What to do
For the data below, give again exactly the lines from the one containing "opensearchapi/api.go: a request" through the one containing "From Stdlib Require Import Ascii String.", both ends included, and no others.

Collected data entries:

+-------+

(* ===== verification/Client.v ===== *)
(** * The client

    response.go, error.go, Execute of opensearch.go and [request] of
    opensearchapi/api.go: a request is sent through the transport, its response
    buffered and decoded, and an error response turned into an error value.

    The transport is the interface opensearchtransport.Interface, a computation
    over its own state; Stream.v implements it. Decoding into the caller's type
    is an argument, as is strconv.Quote, which only shapes a text. *)

From Stdlib Require Import Ascii String.
From stdpp Require Import base gmap list strings.
From Stdlib Require Import ZArith Lia.
From S2P Require Import Prelude.
From S2P Require Import GoStrings.
From S2P Require Import ShardHash.
From S2P Require Import ShardRouting.
From S2P Require Import BulkIndexer.
From S2P Require Import Json.
From S2P Require Import Errors.
From S2P Require Import Stream.
Open Scope list_scope.
Open Scope bool_scope.
Open Scope Z_scope.

(** * Responses *)

(** What is left to read of a body, and the error at its end. *)
Definition body : Type := gostring * option error.

(** An [http.Response]; the body may be nil. *)
Record http_response := MkHttp {
  hp_StatusCode : Z;
  hp_Header : gmap string (list string);
  hp_Body : option body }.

+-------+

Answer to this problem
    opensearchapi/api.go: a request is sent through the transport, its response
    buffered and decoded, and an error response turned into an error value.

    The transport is the interface opensearchtransport.Interface, a computation
    over its own state; Stream.v implements it. Decoding into the caller's type
    is an argument, as is strconv.Quote, which only shapes a text. *)

From Stdlib Require Import Ascii String.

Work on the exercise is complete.